CMS is imposing the rule in two phases: Phase 1 requires workers to have received the first dose of an FDA-approved vaccine series or a single dose of a single FDA-approved vaccine by Dec. 4. Phase 2 requires full vaccination by Jan. 4.
Workers at rural health clinics, federally qualified health centers, hospitals, long-term care facilities and other specialty providers must comply. The rule, however, will not apply to dental practices that are Medicaid providers or that are durable medical equipment providers under Medicare.
Workers at these specified facilities do not have the option to show weekly proof of a negative COVID-19 test; however, facilities must permit exemptions based on recognized medical conditions or religious beliefs.
Update, Feb. 9, 2022: The U.S. Supreme Court on Jan. 13 ruled to block President Biden's vaccinate-or-test mandate for employers with 100 or more workers but upheld the Centers for Medicare & Medicaid Services rule for specified workers nationwide. The federal OSHA mandate had been on and off and tied up in court since details of the mandate were published last November. Read the CDA article for the latest information.
In compliance with the emergency temporary standard issued by OSHA, employers with 100 or more workers must ensure their workers either show acceptable proof of full vaccination against the coronavirus by Jan. 4 or test negative for COVID-19 once a week with a test that is cleared, approved or authorized by the Food and Drug Administration.

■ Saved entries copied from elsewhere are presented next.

Lemma walk_records_dir (rel : list string) (name : string) (es : list entry) :
  walk_records lower keep skip_extensions rel (Dir name es)
  = (flat_map (own_records lower skip_extensions rel) es
     ++ flat_map (records_below lower keep skip_extensions rel) es)%list.
Proof.
  unfold walk_records at 1. cbn [os_walk flat_map fst snd].
  rewrite file_records_files_of. f_equal.
  rewrite flat_map_flat_map. apply flat_map_ext.
  intros [f|d sub]; [reflexivity|].
  unfold records_below. destruct (keep d); reflexivity.
Qed.

(** Trees with the same contents give the same records, in an order that
    follows the order of the listings. *)
Lemma same_tree_records :
  (forall e e', same_tree e e' ->
     forall rel,
       Permutation (walk_records lower keep skip_extensions rel e)
         (walk_records lower keep skip_extensions rel e')
       /\ own_records lower skip_extensions rel e
          = own_records lower skip_extensions rel e'
       /\ Permutation (records_below lower keep skip_extensions rel e)
            (records_below lower keep skip_extensions rel e'))
  /\ (forall es es', same_listing es es' ->
        forall rel,
          Permutation (flat_map (own_records lower skip_extensions rel) es)
            (flat_map (own_records lower skip_extensions rel) es')
          /\ Permutation
               (flat_map (records_below lower keep skip_extensions rel) es)
               (flat_map (records_below lower keep skip_extensions rel) es')).
Proof.
  apply same_tree_listing_ind.
  - intros f rel. repeat split; reflexivity.
  - intros name es es' _ IH rel.
    assert (Hw : forall rel',
      Permutation (walk_records lower keep skip_extensions rel' (Dir name es))
        (walk_records lower keep skip_extensions rel' (Dir name es'))).
    { intros rel'. rewrite !walk_records_dir. destruct (IH rel') as [Ho Hb].
      now apply Permutation_app. }
    repeat split; [apply Hw|].
    unfold records_below. destruct (keep name); [apply Hw|reflexivity].
  - intros rel. split; reflexivity.
  - intros e e' es es' _ IHe _ IHes rel.
    destruct (IHe rel) as (_ & Ho & Hb). destruct (IHes rel) as [Hos Hbs].
    cbn [flat_map]. split.
    + rewrite Ho. now apply Permutation_app_head.
    + now apply Permutation_app.
  - intros e1 e2 es rel. split; apply Permutation_flat_map, perm_swap.
  - intros es1 es2 es3 _ IH1 _ IH2 rel.
    destruct (IH1 rel), (IH2 rel). split; etransitivity; eauto.
Qed.

End WalkRecordsFacts.

Lemma scan_walk_records (lower : string -> string)
  (skip_dirs skip_extensions : list string) (top : entry) :
  scan lower skip_dirs skip_extensions top
  = walk_records lower (fun d => negb (mem d skip_dirs)) skip_extensions [] top.
Proof.
  unfold scan, walk_records. apply flat_map_ext.
  intros [[rel dirs] files]. reflexivity.
Qed.

Lemma scan_same_tree (lower : string -> string)
  (skip_dirs skip_extensions : list string) (top top' : entry) :
  same_tree top top' ->
  Permutation (scan lower skip_dirs skip_extensions top)
    (scan lower skip_dirs skip_extensions top').
Proof.
  intros Hs. rewrite !scan_walk_records.
  now apply (proj1 (same_tree_records lower _ skip_extensions) top top' Hs []).
Qed.

(** With paths that differ beyond case, the result of [get_file_info]
    does not depend on the order of the listings. *)
Lemma get_file_info_same_tree (lower : string -> string) (top top' : entry)
  (skip_dirs skip_extensions : option (list string)) :
  same_tree top top' ->
  NoDup (map (fun r => lower (path r))
           (get_file_info lower top skip_dirs skip_extensions)) ->
  get_file_info lower top skip_dirs skip_extensions
  = get_file_info lower top' skip_dirs skip_extensions.
Proof.
  intros Hs Hnd. unfold get_file_info in *.
  apply sorted_perm_unique.
  - apply Permutation_map. now apply scan_same_tree.
  - eapply Permutation_NoDup; [|exact Hnd].
    apply Permutation_map. apply sorted_perm.
Qed.

(** The sets are consulted for membership only. *)
Lemma mem_perm (x : string) (s s' : list string) :
  Permutation s s' -> mem x s = mem x s'.
Proof.
  intros Hp. destruct (mem x s') eqn:E.
  - apply mem_In. apply mem_In in E.
    eapply Permutation_in; [symmetry; exact Hp|exact E].
  - apply mem_false. apply mem_false in E. intros Hin. apply E.
    eapply Permutation_in; [exact Hp|exact Hin].
Qed.

Lemma flat_map_ext_Forall {A B : Type} (f g : A -> list B) (l : list A) :
  Forall (fun x => f x = g x) l -> flat_map f l = flat_map g l.
Proof.
  induction 1 as [|x l Hx _ IH]; [reflexivity|].
  cbn [flat_map]. now rewrite Hx, IH.
Qed.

As part of the rule, employers have until Dec. 5 to develop, implement and enforce a COVID-19 vaccination policy that provides the two options for workers with the requirement that unvaccinated workers wear face coverings at work. Face coverings are already required in health care settings and other certain settings in California, regardless of vaccination status.
Employers must remove from the workplace any employee who tests positive for COVID-19 and maintain records and a roster of each employee’s vaccination status.
OSHA states that as of Oct. 1, 324 COVID-19 tests and collection kits may be acceptable under the emergency temporary standard. As a result of CDA-sponsored legislation signed into law by Gov. Gavin Newsom, dentists who have received their CLIA certificate of waiver may also apply for the requisite California licensure to perform over-the-counter antigen tests in the dental office.
Although an appeals court on Nov. 4 temporary halted implementation of OSHA’s rule, CDA encourages affected employers, which include only those who are located at federal facilities, to proceed with developing a policy to comply by the Dec. 5 deadlines.
Employers complying with the OSHA rule must pay their workers for the time involved for testing and must provide sick leave for their workers’ recovery from any side effects of the vaccines. However, the rule does not require that employers pay for COVID-19 testing for workers who choose not to get vaccinated.
Although OSHA will not enforce the rule in California, Cal/OSHA is required within 30 days of the rule’s publication (by Dec. 4) to adopt and enforce standards that are at least as effective as the federal standard. Dentists should expect to comply with Cal/OSHA’s updated ETS beginning in January and until the agency adopts a permanent regulation. CDA will publish details next month and provide members with updated resources in early January.
The CMS has answers to frequently asked questions about the vaccination rule for health care workers.
OSHA has fact sheets, FAQ and a recorded webinar about the rule affecting employers with 100 or more workers.
CDA will remind members of upcoming deadlines and inform them of any developments with the federal rules.